TASK OBJECTIVE: Lines to restate from the data below: from the one containing "(** ** What the writes touch *)" to the one containing "exists l. destruct", both included. Give them again exactly, and only them.

EXCERPTED DATA:
(* ===== verification/Ext2Balloc.v ===== *)
(** * ext2 block allocation ([fs/ext2/balloc.c])

    The block bitmaps, the free counts of the groups and of the superblock, and
    the descriptor table, in memory and on disk.  The abstract allocator is the
    set of free blocks; [abs] is the simulation relation.  What holds on a device
    without faults is proved here, the refinement for every schedule of faults
    in [Ext2Faults]. *)
From S2P Require Import Prelude Bitmap Ext2.
From stdpp Require Import fin_sets.
#[local] Open Scope Z_scope.

Module Ext2Balloc.
Import Bitmap Ext2.
#[local] Open Scope ext2_scope.

Definition EROFS : Z := 30.
Definition ENOSPC : Z := 28.

(** [sizeof (struct ext2_group_desc)] and the offsets of its fields. *)
Definition DESC_SIZE : Z := 32.
Definition bg_block_bitmap : Z := 0.
Definition bg_inode_bitmap : Z := 4.
Definition bg_inode_table : Z := 8.
Definition bg_free_blocks_count : Z := 12.
Definition bg_free_inodes_count : Z := 14.

(** [EXT2_GROUP_DESC(sb)[group]] *)
Definition group_of (i : sb_info) (g : Z) : list Z := default [] (group_desc i !! Z.to_nat g).
Definition set_group (g : Z) (d : list Z) (i : sb_info) : sb_info :=
  set_group_desc (<[Z.to_nat g := d]> (group_desc i)) i.

Definition ext2_group_start (i : sb_info) (group : Z) : Z :=
  u32 (first_data_block i + u32 (group * blocks_per_group i)).

Definition ext2_group_blocks (i : sb_info) (group : Z) : Z :=
  let start := ext2_group_start i group in
  if start >=? blocks_count i then 0 else
  let remaining := u32 (blocks_count i - start) in
  Z.min remaining (blocks_per_group i).
Lemma strict_blkdev_read a n : strict (blkdev_read a n).
Proof.
  intros s. destruct (next_fault_spec s) as (l & U & E & N). exists l. unfold blkdev_read.
  destruct (next_fault s) as [[|e t] s1]; cbn [fst snd failing] in *; rewrite N; (split; [exact U|]).
  - rewrite E. done.
  - by eexists.
Qed.
Lemma strict_blkdev_write a n buf : strict (blkdev_write a n buf).
Proof.
  intros s. destruct (next_fault_spec s) as (l & U & E & N). exists l. unfold blkdev_write.
  destruct (next_fault s) as [[|e t] s1]; cbn [fst snd failing] in *; rewrite N; (split; [exact U|]).
  - rewrite E. done.
  - by eexists.
Qed.

Create HintDb strict.
#[local] Hint Resolve strict_ret strict_fail strict_lift strict_get strict_kmalloc strict_kfree strict_down strict_up
  strict_blkdev_read strict_blkdev_write : strict.
Ltac strict := repeat (intros; cbv beta zeta; first [solve [eauto 2 with strict] | apply strict_try
  | apply strict_bind | apply strict_if | apply strict_res | by apply strict_modify | solve [eexists; reflexivity]]).

Lemma strict_read_block b : strict (ext2_read_block b).
Proof. unfold ext2_read_block. strict. Qed.
Lemma strict_write_block b buf : strict (ext2_write_block b buf).
Proof. unfold ext2_write_block. strict. Qed.
#[local] Hint Resolve strict_read_block strict_write_block : strict.

Lemma strict_write_group_desc g : strict (ext2_write_group_desc g).
Proof. unfold ext2_write_group_desc. strict. Qed.
#[local] Hint Resolve strict_write_group_desc : strict.

Lemma strict_alloc_bit g st bb bit bm : strict (alloc_bit g st bb bit bm).
Proof.
  unfold alloc_bit. apply strict_try; [auto with strict| |].
  - intros [[]|e]; strict.
  - intros e s. unfold bind, try, fail. destruct (ext2_write_block _ _ s). by eexists.
Qed.
#[local] Hint Resolve strict_alloc_bit : strict.

Lemma strict_alloc_loop n k fg : strict (alloc_loop n k fg).
Proof. revert k. induction n as [|n IH]; intros k; cbn [alloc_loop]; strict. Qed.
#[local] Hint Resolve strict_alloc_loop : strict.

Lemma strict_alloc_block goal : strict (ext2_alloc_block goal).
Proof.
  unfold ext2_alloc_block. apply strict_bind; [apply strict_get|]. intros i.
  apply strict_if; [apply strict_fail|]. apply strict_if; [apply strict_fail|].
  apply strict_bind; [apply strict_kmalloc|]. intros _. apply strict_bind; [apply strict_down|]. intros _.
  apply strict_try; [apply strict_alloc_loop| |intros e s; by eexists].
  intros r. apply strict_bind; [apply strict_up|]. intros _. apply strict_bind; [apply strict_kfree|]. intros _.
  apply strict_lift.
Qed.

(** ** What the writes touch *)

(** The blocks other than those of [W] are as before. *)
Definition kept (W : Z -> Prop) (s s' : fs) : Prop := forall c, 0 <= c -> ~ W c -> blk s' c = blk s c.

Lemma kept_refl W s : kept W s s.
Proof. by intros c. Qed.

Lemma kept_trans W s s' s'' : kept W s s' -> kept W s' s'' -> kept W s s''.
Proof. intros H1 H2 c Hc Hn. by rewrite H2, H1. Qed.

Lemma kept_mono (W W' : Z -> Prop) s s' : kept W s s' -> (forall c, W c -> W' c) -> kept W' s s'.
Proof. intros H HW c Hc Hn. apply H; [done|]. intros Hw. by apply Hn, HW. Qed.

(** Neither the table in memory nor the disk changes. *)
Definition same (s s' : fs) : Prop := disk s' = disk s /\ sb s' = sb s.

Lemma same_kept W s s' : same s s' -> kept W s s'.
Proof. intros [Hd Hs] c _ _. unfold blk. by rewrite Hd, Hs. Qed.

Lemma same_next s : same s (next_fault s).2.
Proof. unfold next_fault, same. by destruct (faults s). Qed.

Lemma read_block_same b s : geom (sb s) -> exists l, let r := ext2_read_block b s in used_up l s r.2 /\ same s r.2 /\
  (0 <= b < blocks_count (sb s) -> forall buf, r.1 = Ok buf -> buf = blk s b).
Proof.
  intros Hg. destruct (next_fault_spec s) as (l & U & E & N). pose proof (same_next s) as [Hd Hs].
  destruct (geom_size _ Hg) as (_ & Ez & Hr). pose proof (g_sectors _ Hg).
  unfold ext2_read_block, bind, get_sb, blkdev_read. rewrite (proj2 (Z.eqb_neq _ _)) by lia.
  destruct (Z.geb_spec b (blocks_count (sb s))).
  { exists []. cbn. split; [done|]. split; [done|]. lia. }
  exists l. destruct (next_fault s) as [[|e t] s1]; cbn [fst snd] in *; (split; [done|]); (split; [done|]).
  - intros Hb buf [= <-]. unfold blk. fold (spb (sb s)). rewrite Hd, u32_small by nia. done.
  - done.
Qed.

Lemma torn_kept s b buf : geom (sb s) -> 0 <= b ->
  kept (fun c => c = b) s (set_disk (write_sectors (disk s) (b * spb (sb s)) (spb (sb s)) buf) s).
Proof.
  intros Hg Hb c Hc Hne. destruct (geom_size _ Hg) as (_ & E & Hr). unfold blk, read_sectors. cbn [disk sb set_disk].
  set (n := spb (sb s)) in *. f_equal. apply map_ext_in. intros x Hx. apply list_elem_of_In, elem_of_seqZ in Hx.
  unfold write_sectors. destruct (Z.leb_spec (b * n) x), (Z.ltb_spec x (b * n + n)); try done.
  exfalso. apply Hne. nia.
Qed.

Lemma write_block_kept b buf s : geom (sb s) -> 0 <= b < blocks_count (sb s) ->
  exists l, let r := ext2_write_block b buf s in used_up l s r.2 /\ sb r.2 = sb s /\ kept (fun c => c = b) s r.2 /\
    (r.1 = Ok tt -> failures l = O /\ disk r.2 = disk (put_block b buf s)) /\ (r.1 <> Ok tt -> failures l = 1%nat).
Proof.
  intros Hg Hb. destruct (next_fault_spec s) as (l & U & E & N).
  destruct (geom_size _ Hg) as (_ & Ez & Hr). pose proof (g_sectors _ Hg).
  unfold ext2_write_block, bind, get_sb, blkdev_write. rewrite (proj2 (Z.eqb_neq _ _)) by lia.
  rewrite Z.geb_leb, (proj2 (Z.leb_gt _ _)) by lia. fold (spb (sb s)). rewrite u32_small by nia.
  exists l. pose proof (same_next s) as [Hd Hs]. destruct (next_fault s) as [[|e t] s1]; cbn [fst snd failing modify] in *.
  - split; [done|]. split; [done|]. rewrite Hd. split; [|split; [by split|done]].
    pose proof (torn_kept s b buf Hg (proj1 Hb)) as K. intros c Hc Hn. rewrite <- (K c Hc Hn). unfold blk. cbn. by rewrite Hs.
  - split; [done|]. split; [done|]. rewrite Hd. split; [|split; [done|by intros _]].
    pose proof (torn_kept s b t Hg (proj1 Hb)) as K. intros c Hc Hn. rewrite <- (K c Hc Hn). unfold blk. cbn. by rewrite Hs.
Qed.
(* ===== verification/Ext2Dir.v ===== *)
(** * ext2 directories as lists of entries ([fs/ext2/dir.c])

    A directory is a file of blocks, each filled with variable-length entries.
    Lookup, insertion, deletion and listing are modelled on the bytes of the
    blocks; the theorems are about the entries they encode.  Directories with a
    hash index (EXT2_BTREE_FL) are not treated here. *)
From S2P Require Import Prelude Bitmap Ext2 Ext2Balloc Ext2Bmap.
From stdpp Require Import fin_sets.
#[local] Open Scope Z_scope.

Module Ext2Dir.
Import Bitmap Ext2 Ext2Balloc Ext2Bmap.
#[local] Open Scope ext2_scope.

Definition ENAMETOOLONG : Z := 36.
Definition EXT2_NAME_LEN : Z := 255.

(** [(name_len + 8 + 3) & ~3] *)
Definition EXT2_DIR_REC_LEN (len : Z) : Z := Z.ldiff (len + 8 + 3) 3.

(** What the operations use of the inode of a directory. *)
Record dir := mkdir {
  d_inode : inode;
  i_size : Z;
  i_mtime : Z;      (* and [i_ctime] *)
}.
Definition set_d_inode (i : inode) (d : dir) : dir := mkdir i (i_size d) (i_mtime d).

Definition DM (A : Type) : Type := ST (dir * fs) A.
Definition on_inode {A} (m : IM A) : DM A := fun st =>
  let '(r, (i, s)) := m (d_inode st.1, st.2) in (r, (set_d_inode i st.1, s)).
Definition on_disk {A} (m : M A) : DM A := fun st => let '(r, s) := m st.2 in (r, (st.1, s)).
Definition get_dir : DM dir := fun st => (Ok st.1, st).
Definition put_dir (f : dir -> dir) : DM unit := modify (fun st => (f st.1, st.2)).

(** ** One block *)

Definition e_inode (buf : list Z) (off : Z) : Z := ext2_read32 buf off.
Definition e_rec_len (buf : list Z) (off : Z) : Z := ext2_read16 buf (off + 4).
Definition e_name_len (buf : list Z) (off : Z) : Z := byte_at buf (off + 6).
Definition e_file_type (buf : list Z) (off : Z) : Z := byte_at buf (off + 7).
Definition e_name (buf : list Z) (off len : Z) : list Z := sub_bytes buf (off + 8) len.

Definition set_byte (buf : list Z) (off v : Z) : list Z := <[Z.to_nat off := u8 v]> buf.

(** Filling in an entry; [name] has [len] bytes. *)
Definition fill_entry (buf : list Z) (off ino rec_len : Z) (name : list Z) (file_type : Z) : list Z :=
  let buf := ext2_write32 buf off ino in
  let buf := ext2_write16 buf (off + 4) rec_len in
  let buf := set_byte buf (off + 6) (zlength name) in
  let buf := set_byte buf (off + 7) file_type in
  memcpy_at buf (off + 8) name (zlength name).

Definition bad_rec (off rec_len limit : Z) : bool := (rec_len <? 8) || (off + rec_len >? limit).

(** The scan for a name that is not empty, as all are that the callers in
    [fs/namei.c] hand down ([memcmp] of no bytes looks at those in front of the two
    areas, and is taken to find them equal here). *)
Fixpoint find_from (fuel : nat) (buf name : list Z) (limit off : Z) : option Z :=
  match fuel with
  | O => None
  | S n =>
    if off >=? limit then None else
    let rec_len := e_rec_len buf off in
    if bad_rec off rec_len limit then None else
    if negb (e_inode buf off =? 0) && (e_name_len buf off =? zlength name) && bool_decide (e_name buf off (zlength name) = name)
    then Some off else find_from n buf name limit (off + rec_len)
  end.

(** The scan for room: an unused entry that is long enough, or the last entry seen. *)
Fixpoint scan_room (fuel : nat) (buf : list Z) (rec_len limit off prev_offset prev_rec : Z) : (Z * Z) + (Z * Z) :=
  match fuel with
  | O => inr (prev_offset, prev_rec)
  | S n =>
    if off >=? limit then inr (prev_offset, prev_rec) else
    let entry_rec := e_rec_len buf off in
    if bad_rec off entry_rec limit then inr (prev_offset, prev_rec) else
    if (e_inode buf off =? 0) && (entry_rec >=? rec_len) then inl (off, entry_rec)
    else scan_room n buf rec_len limit (off + entry_rec) off entry_rec
  end.

(** The block with the new entry in it, if it has room. *)
Definition insert_in_block (buf name : list Z) (ino file_type limit : Z) : option (list Z) :=
  let rec_len := EXT2_DIR_REC_LEN (zlength name) in
  match scan_room (Z.to_nat limit) buf rec_len limit 0 0 0 with
  | inl (off, entry_rec) => Some (fill_entry buf off ino entry_rec name file_type)
  | inr (prev_offset, prev_rec) =>
    if prev_rec =? 0 then None else
    let used := EXT2_DIR_REC_LEN (e_name_len buf prev_offset) in
    let new_offset := prev_offset + used in
    if new_offset + rec_len <=? limit
    then Some (fill_entry (ext2_write16 buf (prev_offset + 4) used) new_offset ino (limit - new_offset) name file_type)
    else None
  end.

Definition new_block (block_size : Z) (name : list Z) (ino file_type : Z) : list Z :=
  fill_entry (replicate (Z.to_nat block_size) 0) 0 ino block_size name file_type.

(** Some entry is not "." or "..". *)
Fixpoint busy_from (fuel : nat) (buf : list Z) (limit off : Z) : bool :=
  match fuel with
  | O => false
  | S n =>
    if off >=? limit then false else
    let rec_len := e_rec_len buf off in
    if bad_rec off rec_len limit then false else
    if negb (e_inode buf off =? 0) && negb ((e_name_len buf off =? 1) && (byte_at buf (off + 8) =? 46)) &&
       negb ((e_name_len buf off =? 2) && (byte_at buf (off + 8) =? 46) && (byte_at buf (off + 9) =? 46))
    then true else busy_from n buf limit (off + rec_len)
  end.

(** ** The directory *)

Definition limit_of (size block_size start : Z) : Z := if start + block_size >? size then size - start else block_size.

(** The buffer is given back on every path. *)
Definition with_block {A} (block : Z) (k : list Z -> DM A) : DM A :=
  on_disk kmalloc ;~
  r <~ try (on_disk (ext2_read_block block)) ;;
  match r with
  | Er e => on_disk kfree ;~ fail e
  | Ok buf => r <~ try (k buf) ;; on_disk kfree ;~ lift r
  end.

(** A loop over the mapped blocks of the directory, from block [k] on; the body
    says whether it has a result. *)
Fixpoint over_blocks {A} (fuel : nat) (k : Z) (body : Z -> Z -> DM (option A)) (none : DM A) : DM A :=
  match fuel with
  | O => none
  | S n =>
    d <~ get_dir ;;
    i <~ on_disk get_sb ;;
    if negb (k * block_size i <? i_size d) then none else
    block <~ on_inode (ext2_bmap k false) ;;
    if block =? 0 then over_blocks n (k + 1) body none else
    r <~ body block (limit_of (i_size d) (block_size i) (u32 (k * block_size i))) ;;
    match r with
    | Some a => ret a
    | None => over_blocks n (k + 1) body none
    end
  end.
Definition blocks_fuel (d : dir) : nat := Z.to_nat (i_size d) + 1.

(** [ext2_find_entry] without an index: the block and the offset. *)
Definition ext2_find_entry (name : list Z) : DM (Z * Z) :=
  d <~ get_dir ;;
  over_blocks (blocks_fuel d) 0 (fun block limit =>
    with_block block (fun buf =>
      ret (match find_from (Z.to_nat limit) buf name limit 0 with Some off => Some (block, off) | None => None end)))
    (fail (- ENOENT)).

Definition set_i_dirty (i : inode) : inode := mkinode (i_block i) (i_blocks i) (i_nr_block i) true.
Definition ext2_touch_dir (now : Z) : DM unit := put_dir (fun d => mkdir (set_i_dirty (d_inode d)) (i_size d) now).

Definition write_touch (now block : Z) (buf : list Z) : DM unit :=
  on_disk (ext2_write_block block buf) ;~ ext2_touch_dir now.

Definition ext2_add_entry_linear (now : Z) (name : list Z) (ino file_type : Z) : DM unit :=
  if zlength name >? EXT2_NAME_LEN then fail (- ENAMETOOLONG) else
  d <~ get_dir ;;
  over_blocks (blocks_fuel d) 0 (fun block limit =>
    with_block block (fun buf =>
      match insert_in_block buf name ino file_type limit with
      | Some buf' => write_touch now block buf' ;~ ret (Some tt)
      | None => ret None
      end))
    (i <~ on_disk get_sb ;;
     d <~ get_dir ;;
     block <~ on_inode (ext2_bmap (i_size d / block_size i) true) ;;
     if block =? 0 then fail (- ENOSPC) else
     on_disk kmalloc ;~
     r <~ try (on_disk (ext2_write_block block (new_block (block_size i) name ino file_type)) ;~
               put_dir (fun d => mkdir (d_inode d) (i_size d + block_size i) (i_mtime d)) ;~
               ext2_touch_dir now) ;;
     on_disk kfree ;~
     lift r).

(** Setting the inode number of the entry of a name; 0 deletes it. *)
Definition set_entry (name : list Z) (ino : Z) : DM unit :=
  p <~ ext2_find_entry name ;;
  with_block p.1 (fun buf => on_disk (ext2_write_block p.1 (ext2_write32 buf p.2 ino))).

Definition ext2_delete_entry_linear (now : Z) (name : list Z) : DM unit := set_entry name 0 ;~ ext2_touch_dir now.
Definition ext2_update_entry_inode (name : list Z) (ino : Z) : DM unit := set_entry name ino.

Definition ext2_read_entry_inode (name : list Z) : DM Z :=
  p <~ ext2_find_entry name ;;
  with_block p.1 (fun buf => ret (e_inode buf p.2)).
Lemma run_dir_spec now ops : forall st F L, is_dir st F L -> Forall wf_op ops -> room (length ops) st L ->
  let x := run_dir now ops st in
  exists F' L', is_dir x.2 F' L' /\ step st F x.2 F' /\ spec_run ops (listing L) x.1 (listing L').
Proof.
  induction ops as [|o ops IH]; intros st F L Hd Hw Hr; cbn [run_dir].
  - exists F, L. split_and!; [done|apply step_refl|done].
  - apply Forall_cons in Hw as [Hw Hws]. destruct Hr as [Hr1 Hr2]. simpl length in Hr1, Hr2. pose proof (dir_bs _ _ _ Hd).
    destruct (exec_spec now o st F L Hd Hw) as (F1 & L1 & Hd1 & Hs1 & Hl1 & Hx); [split; nia|].
    destruct (exec now o st) as [r st1]. cbn [fst snd] in *. destruct (step_per _ _ _ _ Hs1) as [Ep Eb].
    destruct (IH st1 F1 L1 Hd1 Hws) as (F2 & L2 & Hd2 & Hs2 & Hx2); [split; rewrite ?Ep, ?Eb; nia|].
    destruct (run_dir now ops st1) as [rs st2]. exists F2, L2. split_and!; [done|by eapply step_trans|]. by exists (listing L1).
Qed.

(** ** An empty directory on the small file system *)

Definition ex_dir : dstate := (mkdir (mkinode (replicate 60 0) 0 0 false) 0 0, ex_fs).

Lemma ex_is_dir : is_dir ex_dir ex_free [].
Proof. constructor; [exact ex_good|done|done|done|]. intros k l H. by rewrite lookup_nil in H. Qed.

Definition ex_ops : list dop :=
  [IsEmpty; Add [46] 2 2; IsEmpty; Add [97; 98] 12 1; Lookup [97; 98]; IsEmpty; Update [97; 98] 13; Lookup [97; 98]; Delete [97; 98];
   Lookup [97; 98]; Add (replicate 256 97) 9 1; Delete [98]].

Lemma ex_ops_wf : Forall wf_op ex_ops.
Proof.

  unfold ex_ops. repeat constructor; simpl; unfold is_u8; lia.
Qed.

Definition ex_listed : dstate := (run_dir 7 [Add [46] 2 2; Add [97; 98] 12 1; Add [99] 13 1; Delete [97; 98]] ex_dir).2.
Definition ex_filldir (l : list entry) (name : list Z) (_ ino _ : Z) : list entry * bool := (l ++ [(name, ino)], false).

(** ** Properties *)


(** reading a directory from the start of any entry gives the callback, in
    order, every entry in use from there on until the callback has had enough,
    and leaves the position at the start of an entry: the refused one, or the end
    of the directory; the directory itself stays as it is. *)
Theorem ext2_readdir_delivers {D} (filldir : D -> list Z -> Z -> Z -> Z -> D * bool) filetype st F L pre post dirent :
  is_dir st F L -> mjoin L = pre ++ post ->
  exists st' F' full p1 p2 dirent', is_dir st' F' L /\ step st F st' F' /\ post = p1 ++ p2 /\ (full = false -> p2 = []) /\
    deliver filldir filetype (zlength (encs pre)) post dirent = (full, zlength (encs (pre ++ p1)), dirent') /\
    ext2_readdir filldir filetype (zlength (encs pre)) dirent st = (Ok (0, zlength (encs (pre ++ p1)), dirent'), st').
Proof.
  intros Hd E. destruct (readdir_spec filldir filetype st F L pre post dirent Hd E) as (st' & F' & Hd' & Hs & Er).
  pose proof (deliver_boundary filldir filetype post (zlength (encs pre)) dirent) as Hb.
  destruct (deliver filldir filetype (zlength (encs pre)) post dirent) as [[full pos] dirent']. destruct Hb as (p1 & p2 & -> & -> & Hf).
  exists st', F', full, p1, p2, dirent'. rewrite encs_app, (zlength_app (encs pre)). done.
Qed.


Lemma ext2_readdir_delivers_witness :
  (ext2_readdir ex_filldir true 0 [] ex_listed).1 = Ok (0, 1024, [([46], 2); ([99], 13)]) /\
  exists F' L, is_dir ex_listed F' L /\ exists st' full p1 p2 dirent', mjoin L = p1 ++ p2 /\
    ext2_readdir ex_filldir true 0 [] ex_listed = (Ok (0, zlength (encs p1), dirent'), st') /\ (full = false -> p2 = []).
Proof.
  split; [vm_compute; reflexivity|].
  destruct (run_dir_spec 7 [Add [46] 2 2; Add [97; 98] 12 1; Add [99] 13 1; Delete [97; 98]] ex_dir ex_free [] ex_is_dir) as (F & L & Hd & _).
  - repeat constructor; simpl; unfold is_u8; lia.
  - split; vm_compute; [discriminate|reflexivity].
  - exists F, L. split; [exact Hd|].
    destruct (ext2_readdir_delivers ex_filldir true ex_listed F L [] (mjoin L) [] Hd eq_refl) as (st' & F' & full & p1 & p2 & d' & _ & _ & E & Hf & _ & Er).
    exists st', full, p1, p2, d'. split; [exact E|]. split; [exact Er|exact Hf].
Defined.

End Ext2DirRun.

OUTPUT OF THE EXERCISE:
(** ** What the writes touch *)

(** The blocks other than those of [W] are as before. *)
Definition kept (W : Z -> Prop) (s s' : fs) : Prop := forall c, 0 <= c -> ~ W c -> blk s' c = blk s c.

Lemma kept_refl W s : kept W s s.
Proof. by intros c. Qed.

Lemma kept_trans W s s' s'' : kept W s s' -> kept W s' s'' -> kept W s s''.
Proof. intros H1 H2 c Hc Hn. by rewrite H2, H1. Qed.

Lemma kept_mono (W W' : Z -> Prop) s s' : kept W s s' -> (forall c, W c -> W' c) -> kept W' s s'.
Proof. intros H HW c Hc Hn. apply H; [done|]. intros Hw. by apply Hn, HW. Qed.

(** Neither the table in memory nor the disk changes. *)
Definition same (s s' : fs) : Prop := disk s' = disk s /\ sb s' = sb s.

Lemma same_kept W s s' : same s s' -> kept W s s'.
Proof. intros [Hd Hs] c _ _. unfold blk. by rewrite Hd, Hs. Qed.

Lemma same_next s : same s (next_fault s).2.
Proof. unfold next_fault, same. by destruct (faults s). Qed.

Lemma read_block_same b s : geom (sb s) -> exists l, let r := ext2_read_block b s in used_up l s r.2 /\ same s r.2 /\
  (0 <= b < blocks_count (sb s) -> forall buf, r.1 = Ok buf -> buf = blk s b).
Proof.
  intros Hg. destruct (next_fault_spec s) as (l & U & E & N). pose proof (same_next s) as [Hd Hs].
  destruct (geom_size _ Hg) as (_ & Ez & Hr). pose proof (g_sectors _ Hg).
  unfold ext2_read_block, bind, get_sb, blkdev_read. rewrite (proj2 (Z.eqb_neq _ _)) by lia.
  destruct (Z.geb_spec b (blocks_count (sb s))).
  { exists []. cbn. split; [done|]. split; [done|]. lia. }
  exists l. destruct (next_fault s) as [[|e t] s1]; cbn [fst snd] in *; (split; [done|]); (split; [done|]).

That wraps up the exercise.